Output the data below in full, character for character.

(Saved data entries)
== Segment start ==
(** * Go-OKD: a shallow embedding of the BB84 key-distribution engine

  The development follows the Go packages of the repository:
  - [Go]        : the fragment of the Go runtime the code relies on
                  (64-bit [int], [float64], panics, [fmt.Sprintf] messages,
                  the random sources, the clock);
  - [Quantum]   : package [quantum] (bits, bases, qubits, bit/byte packing,
                  the simulator backend);
  - [Crypto]    : package [crypto] (Cascade reconciliation, privacy
                  amplification, secure-length computation);
  - [BB84]      : package [qkd], the BB84 driver;
  - [Session]   : package [qkd], the session manager, over the records of
                  package [models/qkd].

  Definitions come first, the theorems about them follow. *)

From Stdlib Require Import ZArith List Floats String Ascii Lia Bool DecimalString.
From stdpp Require Import base option list gmap.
== Segment end ==
__Your solution__:
(** * Go-OKD: a shallow embedding of the BB84 key-distribution engine

  The development follows the Go packages of the repository:
  - [Go]        : the fragment of the Go runtime the code relies on
                  (64-bit [int], [float64], panics, [fmt.Sprintf] messages,
                  the random sources, the clock);
  - [Quantum]   : package [quantum] (bits, bases, qubits, bit/byte packing,
                  the simulator backend);
  - [Crypto]    : package [crypto] (Cascade reconciliation, privacy
                  amplification, secure-length computation);
  - [BB84]      : package [qkd], the BB84 driver;
  - [Session]   : package [qkd], the session manager, over the records of
                  package [models/qkd].

  Definitions come first, the theorems about them follow. *)

From Stdlib Require Import ZArith List Floats String Ascii Lia Bool DecimalString.
From stdpp Require Import base option list gmap.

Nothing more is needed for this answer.